Ontada, Boston, Massachusetts.
J Adv Pract Oncol. 2024 Jul 21:1-10. doi: 10.6004/jadpro.2024.15.8.7.
The Molecularly Informed Lung Cancer Treatment in a Community Cancer Network: A Pragmatic Consortium™ (MYLUNG) clinical trial platform aims to advance the use of precision medicine in patients with non-small cell lung cancer through a series of prospective and iterative clinical trials. Timely patient accrual onto oncology clinical trials is a known practice challenge and impaired accrual rates can lead to premature trial closure or properly powered trial outcomes. The US Oncology Network recently implemented a clinical pharmacist (ClinReview) initiative to provide remote clinical services to screen patients for enrollment onto MYLUNG Protocol 2. This study aims to evaluate the effect of the remote clinical pharmacist intervention on study enrollment rates.
An oncology-trained clinical pharmacist remotely reviewed systemic chemotherapy treatment orders during normal workflow and, in addition, a weekly custom recruitment report within six community Network practices (149 physicians). The pharmacist identified, screened, and assisted with the communication regarding eligible patients for enrollment. The onsite research team received timely and relevant patient data to facilitate expedited enrollment. Enrollment and intervention data were tracked to monitor the impact of the pharmacist intervention. Monthly enrollment was evaluated using a paired -test.

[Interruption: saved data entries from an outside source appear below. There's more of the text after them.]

(** The transaction of [AdminDraftUpsert]. *)
Definition draft_upsert_tx (now : Z) (accountID : string) (ing : Output.t)
  : Tx AdminDraftUpsertResponse.t :=
  (* story upsert (account-scoped) *)
  let* storyID := upsert_story now accountID ing in
  (* Idempotency: if this exact content already exists for this story, reuse it *)
  let* found := select_version_by_hash storyID (Output.ContentHash ing) in
  match found with
  | Some existing =>
      if decide (TrimSpace (uuid_text (VersionRow.id existing)) = "")
      then new_version_tx now storyID ing
      else reuse_version_tx now storyID ing existing
  | None => new_version_tx now storyID ing
  end.

(** [AdminDraftUpsert]: [now] is the transaction's [now()]; the result is
    the returned pair and the database after the call. *)
Definition AdminDraftUpsert (db : DB) (now : Z) (accountID : string)
    (req : AdminDraftUpsertRequest.t)
  : result AdminDraftUpsertResponse.t * DB :=
  let accountID := TrimSpace accountID in
  if decide (accountID = "") then (Err ErrAccountRequired, db)
  else
    match Ingest (upsert_input req) with
    | Err e => (Err e, db)
    | Ok ing => commit db (draft_upsert_tx now accountID ing)
    end.

End WithCollaborators.

(** [WHERE id=$1 AND story_id=$2]; [$1] is the text sent by the caller,
    compared with the text of the key.  (PostgreSQL answers a text that is
    no UUID with an error of its own; like [sql.ErrNoRows] it is returned
    before the UPDATE.) *)
Definition version_of_story (versionID : string) (storyID : UUID) (v : VersionRow.t) : bool :=
  bool_decide (uuid_text (VersionRow.id v) = versionID ∧ VersionRow.story_id v = storyID).

(** [AdminPublish]: the returned error ([Ok tt] is nil) and the database
    after the call. *)
Definition AdminPublish (db : DB) (now : Z) (accountID slug versionID : string)
  : result unit * DB :=
  let accountID := TrimSpace accountID in
  let slug := TrimSpace slug in
  let versionID := TrimSpace versionID in
  if decide (accountID = "" ∨ slug = "" ∨ versionID = "")
  then (Err ErrPublishArgsRequired, db)
  else
    match find (story_key accountID slug) (stories db) with
    | None => (Err ErrNoRows, db)
    | Some s =>
        let storyID := StoryRow.id s in
        match find (version_of_story versionID storyID) (story_versions db) with
        | None => (Err ErrNoRows, db)
        | Some v => (Ok tt, update_published now storyID (VersionRow.id v) db)
        end
    end.

End Store.

(* ===================================================================== *)
(** ** Stand-ins for the collaborators, to run the code on examples *)
(* ===================================================================== *)

(** The properties below hold for every [Collaborators]; to evaluate the
    code on concrete manuscripts this module supplies small executable
    ones: a decoder of flat [key: value] blocks, a renderer that wraps its
    input, a block parser for ATX headings, thematic breaks ([***]),
    one-line HTML blocks and paragraphs separated by blank lines, an
    injective hash (the body in hexadecimal digits, two for a byte), an
    encoder of JSON that fails on a float that is not
    finite, and a server whose database takes every byte but NUL
    (encoding [SQL_ASCII]) and the keys written as 8-4-4-4-12 hexadecimal
    digits. *)
Module Demo.

Import Regexp StoryIngest.

Fixpoint split_colon (key : string) (s : string) : option (string * string) :=
  match s with
  | EmptyString => None
  | String c s' =>
      if Ascii.eqb c ":"%char then Some (String.rev key, s')
      else split_colon (String c key) s'
  end.

Definition demo_yaml (text : string) : gmap string any :=
  fold_left (fun acc line =>
               match split_colon "" line with
               | Some (k, v) => <[ TrimSpace k := AString (TrimSpace v) ]> acc
               | None => acc
               end)
            (Split text LF) ∅.

Definition demo_render (md : string) : result string :=
  Ok ("<div>" +:+ md +:+ "</div>").

Fixpoint leading_hashes (s : string) : nat :=
  match s with
  | String c s' => if Ascii.eqb c "#"%char then S (leading_hashes s') else O
  | EmptyString => O
  end.

(** An ATX heading on the line [line] that starts at offset [off]; an
    empty heading has no line segment and no child. *)
Definition heading_of (off : Z) (line : string) : option Node :=
  let k := leading_hashes line in
  if ((1 <=? k) && (k <=? 6))%nat then
    let rest := drop_bytes k line in
    if bool_decide (rest = "") || HasPrefix rest " " then
      let content := TrimRight (TrimLeft rest [" "]) [" "] in
      let start := off + Z.of_nat k
                   + Z.of_nat (String.length rest - String.length (TrimLeft rest [" "])) in
      let seg := {| Start := start; Stop := start + Z.of_nat (String.length content) |} in
      if bool_decide (content = "")
      then Some (MkNode (KHeading (Z.of_nat k)) [] [])
      else Some (MkNode (KHeading (Z.of_nat k)) [seg] [MkNode (KText seg) [] []])
    else None
  else None.

Record pstate : Type := {
  off : Z;                                       (* offset of the next line *)
  para : list (TextSegment * TextSegment);       (* open paragraph: lines, texts *)
  out : list Node
}.

Definition flush (st : pstate) : list Node :=
  match para st with
  | [] => out st
  | p => out st ++ [ MkNode KParagraph (map fst p)
                       (map (fun s => MkNode (KText (snd s)) [] []) p) ]
  end.

(** A thematic break has no line segment and no child; an HTML block
    holds its line, and starts where no paragraph is open. *)
Definition block_of (open : bool) (off next : Z) (line : string) : option Node :=
  if bool_decide (TrimSpace line = "***")
  then Some (MkNode (KOther "*ast.ThematicBreak") [] [])
  else if negb open && HasPrefix line "<"
  then Some (MkNode (KOther "*ast.HTMLBlock") [ {| Start := off; Stop := next |} ] [])
  else None.

Definition parse_line (last : bool) (st : pstate) (line : string) : pstate :=
  let stop := off st + Z.of_nat (String.length line) in
  let next := if last then stop else stop + 1 in
  if bool_decide (TrimSpace line = "") then
    {| off := next; para := []; out := flush st |}
  else
    match block_of (negb (bool_decide (para st = []))) (off st) next line,
          heading_of (off st) line with
    | Some b, _ => {| off := next; para := []; out := flush st ++ [b] |}
    | None, Some h => {| off := next; para := []; out := flush st ++ [h] |}
    | None, None =>
        {| off := next;
           para := para st ++ [ ({| Start := off st; Stop := next |},
                                 {| Start := off st; Stop := stop |}) ];
           out := out st |}
    end.

Fixpoint parse_lines (st : pstate) (lines : list string) : list Node :=
  match lines with
  | [] => flush st
  | [l] => flush (parse_line true st l)
  | l :: ls => parse_lines (parse_line false st l) ls
  end.

Definition demo_parse (src : string) : list Node :=
  parse_lines {| off := 0; para := []; out := [] |} (Split src LF).

Definition hex_digit (n : nat) : ascii :=
  ascii_of_nat (if (n <? 10)%nat then 48 + n else 87 + n).

Fixpoint demo_sha (body : string) : string :=
  match body with
  | EmptyString => EmptyString
  | String c body' =>
      let n := nat_of_ascii c in
      String (hex_digit (n / 16)) (String (hex_digit (n mod 16)) (demo_sha body'))
  end.

Definition quote : string := String "034"%char "".

(** The exponent of a float that is not finite has all its eleven bits set. *)
Definition finite (bits : Z) : bool :=
  negb (Z.land (Z.shiftr bits 52) 2047 =? 2047).

Fixpoint demo_json (v : any) : option string :=
  match v with
  | AString s => Some (quote +:+ s +:+ quote)
  | AInt n => Some (pretty n)
  | AFloat bits => if finite bits then Some ("float64:" +:+ pretty bits) else None
  | ABool b => Some (if b then "true" else "false")
  | ANil => Some "null"
  | AList l =>
      t ← (fix items (l : list any) : option string :=
             match l with
             | [] => Some ""
             | v :: l' => a ← demo_json v; b ← items l'; Some (a +:+ "," +:+ b)
             end) l;
      Some ("[" +:+ t +:+ "]")
  | AMap m =>
      t ← (fix fields (m : list (string * any)) : option string :=
             match m with
             | [] => Some ""
             | (k, v) :: m' =>
                 a ← demo_json v; b ← fields m';
                 Some (quote +:+ k +:+ quote +:+ ":" +:+ a +:+ "," +:+ b)
             end) m;
      Some ("{" +:+ t +:+ "}")
  end.

Definition demo_marshal (m : gmap string any) : option string :=
  demo_json (AMap (map_to_list m)).

Definition hex : regex :=
  Class [("0"%char, "9"%char); ("a"%char, "f"%char); ("A"%char, "F"%char)].

Fixpoint times (n : nat) (r : regex) : regex :=
  match n with
  | O => Eps
  | S n' => Cat r (times n' r)
  end.

Definition uuid_form : regex :=
  let dash := Lit "-"%char in
  Cat (times 8 hex) (Cat dash (Cat (times 4 hex) (Cat dash (Cat (times 4 hex)
    (Cat dash (Cat (times 4 hex) (Cat dash (times 12 hex)))))))).

#[export] Instance demo : Collaborators := {|
  yaml_Unmarshal := demo_yaml;
  goldmark_Convert := demo_render;
  goldmark_Parse := demo_parse;
  sha256_hex := demo_sha;
  json_Marshal := demo_marshal;
  postgres_encoding := fun _ => true;
  postgres_uuid_in := full_match uuid_form;
  postgres_jsonb_in := fun t => negb (Store.has_NUL t)
|}.

End Demo.

(* ===================================================================== *)
(** ** Notions used to state the properties of [Ingest] *)
(* ===================================================================== *)

Module IngestSpec.

Import StoryIngest.

Definition is_heading_node (n : Node) : bool :=
  match node_kind n with KHeading _ => true | _ => false end.

Definition is_paragraph_node (n : Node) : bool :=
  match node_kind n with KParagraph => true | _ => false end.

(** How many of the blocks [l] satisfy [p]. *)
Fixpoint count (p : Node -> bool) (l : list Node) : Z :=
  match l with
  | [] => 0
  | n :: l' => (if p n then 1 else 0) + count p l'
  end.

(** A block is dropped when it is neither a heading nor a paragraph and
    the text of its lines is blank. *)
Definition dropped {collab : Collaborators} (src : string) (n : Node) : bool :=
  negb (is_heading_node n) && negb (is_paragraph_node n)
  && match extractBlockSource src n with
     | Ok md => bool_decide (TrimSpace md = "")
     | Err _ => false
     end.

(** The locator of the block [n] that follows the top-level blocks
    [before]: a heading carries its level and the number of headings
    before it, a paragraph one more than the number of paragraphs before
    it, any other block its kind. *)
Definition locator_of (before : list Node) (n : Node) : RawMessage :=
  match node_kind n with
  | KHeading level =>
      {[ "type" := JStr "heading"; "h" := JInt level;
         "index" := JInt (count is_heading_node before) ]}
  | KParagraph =>
      {[ "type" := JStr "para"; "n" := JInt (count is_paragraph_node before + 1) ]}
  | k => {[ "type" := JStr "block"; "kind" := JStr (type_name_of k) ]}
  end.

(** The locators of the blocks of [nodes] that are not dropped, in order. *)
Fixpoint locators {collab : Collaborators} (src : string) (before nodes : list Node)
  : list RawMessage :=
  match nodes with
  | [] => []
  | n :: rest =>
      (if dropped src n then [] else [locator_of before n])
      ++ locators src (before ++ [n]) rest
  end.

(** The locators of the blocks of [nodes] that yield a segment, in order;
    [keep] tells of a block whether it does. *)
Fixpoint kept_locators (keep : Node -> bool) (before nodes : list Node)
  : list RawMessage :=
  match nodes with
  | [] => []
  | n :: rest =>
      (if keep n then [locator_of before n] else [])
      ++ kept_locators keep (before ++ [n]) rest
  end.

(** The ranges of the source that a block holds: its own lines and, below
    it, the lines of the blocks and the segments of the text nodes. *)
Fixpoint ranges (n : Node) : list TextSegment :=
  match n with
  | MkNode k ls cs =>
      ls ++ match k with KText seg => [seg] | _ => [] end
         ++ (fix below (cs : list Node) : list TextSegment :=
               match cs with
               | [] => []
               | c :: cs' => ranges c ++ below cs'
               end) cs
  end.

(** A block has no visible text when each of these ranges is blank. *)
Definition no_visible_text (src : string) (n : Node) : Prop :=
  Forall (fun seg => exists s, slice src seg = Ok s /\ TrimSpace s = "") (ranges n).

Over 8 months, the pharmacist screened 506 potentially eligible patients; 34% were enrolled. Average monthly enrollment was significantly greater following the ClinReview intervention (3.4 vs. 6.6 patients/month; = .02). Among the 289 patients not enrolled, 73% exceeded their eligibility window, 9% died or enrolled into hospice, 4% declined participation, and 13% transferred care or were treated at outside facilities.

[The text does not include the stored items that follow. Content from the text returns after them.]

(** * The Jules handoff poller ([jules_runner.py]): model and properties

    The poller reads a front-matter document from
    [shared/claude-to-jules-message.md], dispatches on its [action],
    writes a reply to [shared/jules-to-cc.md] and renames the input to
    [shared/processed-<stamp>.md].

    The program is embedded function by function.  What the program
    takes from its environment is kept apart from it:

    - the YAML library, [repr] and the text of exceptions are fields of
      a [Runtime]; the general theorems hold for every runtime;
    - the clock is an oracle indexed by the number of readings so far;
    - the file system is a finite map from canonical locations to
      nodes (regular files and directories), with POSIX path walking
      (".." is followed through existing directories).  There are no
      symbolic links, permissions or quotas: a system call fails only
      for the reasons the walk can see.

    Python strings are modelled by [string]; a character is a code
    point below 256. *)

From Stdlib Require Import String Ascii ZArith Lia DecimalString.
From stdpp Require Import gmap strings list.

(** ** Python string primitives *)

Fixpoint string_drop (n : nat) (s : string) : string :=
  match n, s with
  | 0, _ => s
  | S n', String _ s' => string_drop n' s'
  | S _, EmptyString => EmptyString
  end.

(** [content.startswith(pre)] *)
Definition startswith (s pre : string) : bool := String.prefix pre s.

(** First occurrence of [sep] in [s], scanning from the left: the text
    before it and the text after it. *)
Fixpoint find_sub (sep s : string) : option (string * string) :=
  if String.prefix sep s then Some (EmptyString, string_drop (String.length sep) s)
  else match s with
       | EmptyString => None
       | String c s' =>
           match find_sub sep s' with
           | Some (a, r) => Some (String c a, r)
           | None => None
           end
       end.

(** [s.split(sep, maxsplit)] for a non-empty separator. *)
Fixpoint py_split (sep s : string) (maxsplit : nat) : list string :=
  match maxsplit with
  | 0 => [s]
  | S n =>
      match find_sub sep s with
      | None => [s]
      | Some (a, r) => a :: py_split sep r n
      end
  end.

(** [str.isspace] on one character (code points below 256). *)
Definition is_space (c : ascii) : bool :=
  let n := nat_of_ascii c in
  (Nat.leb 9 n && Nat.leb n 13) || (Nat.leb 28 n && Nat.leb n 32)
  || Nat.eqb n 133 || Nat.eqb n 160.

Fixpoint lstrip (s : string) : string :=
  match s with
  | EmptyString => EmptyString
  | String c s' => if is_space c then lstrip s' else s
  end.

Fixpoint rstrip (s : string) : string :=
  match s with
  | EmptyString => EmptyString
  | String c s' =>
      match rstrip s' with
      | EmptyString => if is_space c then EmptyString else String c EmptyString
      | r => String c r
      end
  end.

(** [s.strip()] *)
Definition strip (s : string) : string := rstrip (lstrip s).

(** Decimal rendering, as [str(n)] for a non-negative integer. *)
Definition nat_to_string (n : nat) : string :=
  NilEmpty.string_of_uint (Nat.to_uint n).

(** Zero-padded field of a formatted time ([%02d], [%04d], [%06d]). *)
Fixpoint zeros (n : nat) : string :=
  match n with 0 => EmptyString | S n' => String "0" (zeros n') end.

Definition pad (width n : nat) : string :=
  let d := nat_to_string n in
  zeros (width - String.length d) +:+ d.

(** ** Python values *)

#[warnings="-register-all"] Inductive pyval : Type :=
| PNone
| PBool (b : bool)
| PInt (n : Z)
| PStr (s : string)
| PList (xs : list pyval)
| PDict (kvs : list (string * pyval)).

(** Dictionaries keep insertion order; keys are strings. *)
Fixpoint dict_get (k : string) (kvs : list (string * pyval)) : option pyval :=
  match kvs with
  | [] => None
  | (k', v) :: rest => if String.eqb k k' then Some v else dict_get k rest
  end.

Definition dict_get_default (k : string) (kvs : list (string * pyval))
    (dflt : pyval) : pyval :=
  match dict_get k kvs with Some v => v | None => dflt end.

(** [d[k] = v]: replaces in place, or appends a new key. *)
Fixpoint dict_set (k : string) (v : pyval) (kvs : list (string * pyval))
    : list (string * pyval) :=
  match kvs with
  | [] => [(k, v)]
  | (k', v') :: rest =>
      if String.eqb k k' then (k', v) :: rest else (k', v') :: dict_set k v rest
  end.

(** [{k: v for k, v in d.items() if k != key}] *)
Definition dict_without (key : string) (kvs : list (string * pyval))
    : list (string * pyval) :=
  List.filter (fun kv => negb (String.eqb (fst kv) key)) kvs.

Definition truthy (v : pyval) : bool :=
  match v with
  | PNone => false
  | PBool b => b
  | PInt n => negb (n =? 0)%Z
  | PStr s => negb (String.eqb s "")
  | PList xs => match xs with [] => false | _ => true end
  | PDict kvs => match kvs with [] => false | _ => true end
  end.

Definition type_name (v : pyval) : string :=
  match v with
  | PNone => "NoneType"
  | PBool _ => "bool"
  | PInt _ => "int"
  | PStr _ => "str"
  | PList _ => "list"
  | PDict _ => "dict"
  end.

(** [v == 'literal'] *)
Definition eq_str (v : pyval) (lit : string) : bool :=
  match v with PStr s => String.eqb s lit | _ => false end.

(** ** Exceptions *)

Inductive os_errno := ENOENT | EEXIST | ENOTDIR | EISDIR | ENOTEMPTY | EINVAL.

Inductive exn : Type :=
| AttributeError (type_of attr : string)
| TypeError (detail : string)
| OSError (errno : os_errno) (filename : string)
| YAMLError (detail : string).

Inductive result (A : Type) : Type :=
| Ok (a : A)
| Raise (e : exn).
Arguments Ok {A} a.
Arguments Raise {A} e.

(** ** Time *)

Record datetime := {
  year : nat; month : nat; day : nat;
  hour : nat; minute : nat; second : nat; microsecond : nat
}.
(* ===== verification/_CoqProject ===== *)
-Q . S2P
Prelude.v
KList.v
KListSpec.v
Bitmap.v
Hash.v
Arith64.v
Random.v
CString.v
StdLib.v
Printf.v
Ustar.v
Palloc.v
Malloc.v
Process.v
Elf.v
PageDir.v
UserMem.v
Block.v
Partition.v
Swap.v
Spt.v
Frame.v
Fault.v
Uptr.v
Store.v
Cache.v
Inode.v
File.v
InodeIO.v
VmFile.v
Dir.v
FreeMap.v
FileSys.v
Thread.v
FdTable.v
Syscall.v
Life.v
Synch.v
Timer.v
Sched.v
Mutex.v
Intq.v
Kbd.v
Descr.v
Intr.v
Pit.v
Rtc.v
Vga.v
Boot.v
Handler.v
Mmap.v
Serial.v
Ide.v
Console.v
Exc.v
Fsutil.v
(* ===== verification/KList.v ===== *)
(** * lib/kernel/list.c: intrusive doubly linked lists

    The heap maps the address of every [struct list_elem] to its two links.
    Every function of list.c is translated with its assertions and its loads
    and stores in source order; [is_list h l xs] says that the [struct list] at
    address [l] holds exactly the elements [xs], in order.  The theorems show
    that each operation terminates without panicking or faulting and implements
    the corresponding operation on [xs], leaving every other element alone. *)
From S2P Require Import Prelude.

(** ** Data *)
Definition addr := Z.
Definition NULL : addr := 0.

Record list_elem := mk_elem { prev : addr; next : addr }.
Definition heap := gmap addr list_elem.
Implicit Types (h : gmap addr list_elem) (a e l : addr).

(** [struct list] is two consecutive [struct list_elem]s of 8 bytes each: the
    head at the address of the list, the tail right after it. *)
Definition head_of (l : addr) : addr := l.
Definition tail_of (l : addr) : addr := l + 8.
Arguments head_of : simpl never.
Arguments tail_of : simpl never.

Incorporating an oncology clinical pharmacist into the clinical research team was associated with improved clinical trial enrollment. Validation of the effect of multidisciplinary interventions across a broader spectrum of differentially resourced oncology practices will be conducted within future MYLUNG iterations.

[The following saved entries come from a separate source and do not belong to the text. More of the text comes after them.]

(** The reference merge; the elements of the first run win ties. *)
Fixpoint merge (xs ys : list addr) : list addr :=
  let fix go ys :=
    match xs, ys with
    | [], _ => ys
    | _, [] => xs
    | x :: xs', y :: ys' => if less y x then y :: go ys' else x :: merge xs' ys
    end in go ys.

Lemma merge_nil_l ys : merge [] ys = ys.
Proof. by destruct ys. Qed.
Lemma merge_nil_r xs : merge xs [] = xs.
Proof. by destruct xs. Qed.
Lemma merge_cons x xs y ys :
  merge (x :: xs) (y :: ys) = if less y x then y :: merge (x :: xs) ys else x :: merge xs (y :: ys).
Proof. done. Qed.

#[local] Arguments merge : simpl never.

Lemma merge_perm xs ys : merge xs ys ≡ₚ xs ++ ys.
Proof.
  revert ys. induction xs as [|x xs IHx]; intros ys; [by rw merge_nil_l|].
  induction ys as [|y ys IHy]; [by rw merge_nil_r app_nil_r|]. rw merge_cons.
  destruct (less y x); [rw IHy; by apply (Permutation_middle (x :: xs))|by rw IHx].
Qed.

Lemma merge_sorted xs ys :
  (forall a b, less a b = true -> less b a = false) ->
  Sorted xle xs -> Sorted xle ys -> Sorted xle (merge xs ys).
Proof.
  intros Hasym. revert ys. induction xs as [|x xs IHx]; intros ys Hx Hy; [by rw merge_nil_l|].
  induction ys as [|y ys IHy]; [by rw merge_nil_r|]. rw merge_cons.
  inversion_clear Hx as [|? ? Hx1 Hx2]. inversion_clear Hy as [|? ? Hy1 Hy2].
  destruct (less y x) eqn:E; constructor; [by apply IHy| |by apply IHx; [|constructor]|].
  - destruct ys as [|y' ys]; [rw merge_nil_r; constructor; by apply Hasym|].
    rw merge_cons. destruct (less y' x); constructor; [by inversion Hy2|by apply Hasym].
  - destruct xs as [|x' xs]; [rw merge_nil_l; by constructor|].
    rw merge_cons. destruct (less y x'); constructor; [done|by inversion Hx2].
Qed.

Lemma take_run_app p ys r t : take_run p ys = (r, t) -> ys = r ++ t.
Proof.
  revert p r t. induction ys as [|y ys IH]; intros p r t; simpl; [naive_solver|].
  destruct (less y p); [naive_solver|]. destruct (take_run y ys) eqn:E. intros. simplify_eq/=.
  f_equal. by eapply IH.
Qed.

Lemma take_run_sorted p ys : Sorted xle (p :: (take_run p ys).1).
Proof.
  revert p. induction ys as [|y ys IH]; intros p; simpl; [by repeat constructor|].
  destruct (less y p) eqn:E; simpl; [by repeat constructor|].
  specialize (IH y). destruct (take_run y ys); simpl in *. by constructor; [|constructor].
Qed.

Lemma find_end_of_run_loop_spec h l xs p ys fuel :
  is_list h l (xs ++ p :: ys) -> (length ys < fuel)%nat ->
  find_end_of_run_loop less fuel h p (tail_of l) = Ok (nd l (take_run p ys).2).
Proof.
  revert xs p fuel. induction ys as [|y ys IH]; intros xs p [|fuel] Hc Hf; simpl in Hf; try lia;
    simpl find_end_of_run_loop; rw (list_next_spec _ _ _ _ _ Hc) /=.
  - unfold nd at 1. simpl. by rw Z.eqb_refl.
  - have Hc' := Hc. rw cons_middle app_assoc in Hc'. rw (nd_tail _ _ _ _ Hc') /=.
    rw (list_prev_spec _ _ _ _ _ Hc) /=. change (nd l (y :: ys)) with y.
    destruct (less y p); simpl; [done|]. rw (IH _ _ _ Hc'); [lia|].
    by destruct (take_run y ys).
Qed.

Lemma find_end_of_run_spec h l xs p ys fuel :
  is_list h l (xs ++ p :: ys) -> (length ys < fuel)%nat ->
  find_end_of_run less fuel h p (tail_of l) = Ok (nd l (take_run p ys).2).
Proof.
  intros Hc Hf. unfold find_end_of_run.
  have Hp : p ≠ NULL by (eapply chain_not_null; [exact Hc|set_solver]).
  have Ht : tail_of l ≠ NULL by (eapply chain_not_null; [exact Hc|set_solver]).
  have Hpt := nd_tail _ _ _ _ Hc. change (nd l (p :: ys)) with p in Hpt.
  rw (proj2 (Z.eqb_neq _ _) Hp) (proj2 (Z.eqb_neq _ _) Ht) Hpt /=.
  by eapply find_end_of_run_loop_spec.
Qed.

社区癌症网络中基于分子信息的肺癌治疗:实用联盟™(MYLUNG)临床试验平台旨在通过一系列前瞻性和迭代性临床试验,推动精准医学在非小细胞肺癌患者中的应用。及时让患者加入肿瘤学临床试验是一个已知的实践挑战,而招募率受损可能导致试验提前结束或无法得出有充分统计学效力的试验结果。美国肿瘤学网络最近实施了一项临床药剂师(临床审查)计划,以提供远程临床服务,筛选患者加入MYLUNG方案2。本研究旨在评估远程临床药剂师干预对研究招募率的影响。
一名经过肿瘤学培训的临床药剂师在正常工作流程中远程审查全身化疗治疗医嘱,此外,还审查六个社区网络机构(149名医生)内每周的定制招募报告。药剂师识别、筛选并协助就符合条件的患者招募事宜进行沟通。现场研究团队收到及时且相关的患者数据,以促进加快招募。跟踪招募和干预数据,以监测药剂师干预的影响。使用配对t检验评估每月招募情况。
在8个月的时间里,药剂师筛选了506名潜在符合条件的患者;34%的患者被招募。临床审查干预后,平均每月招募人数显著增加(3.4名患者/月对6.6名患者/月;P = 0.02)。在289名未被招募的患者中,73%超过了他们的符合条件期限,9%死亡或进入临终关怀,4%拒绝参与,13%转诊或在外部机构接受治疗。
将肿瘤学临床药剂师纳入临床研究团队与改善临床试验招募情况相关。未来的MYLUNG迭代中将在更广泛的不同资源水平的肿瘤学实践中对多学科干预的效果进行验证。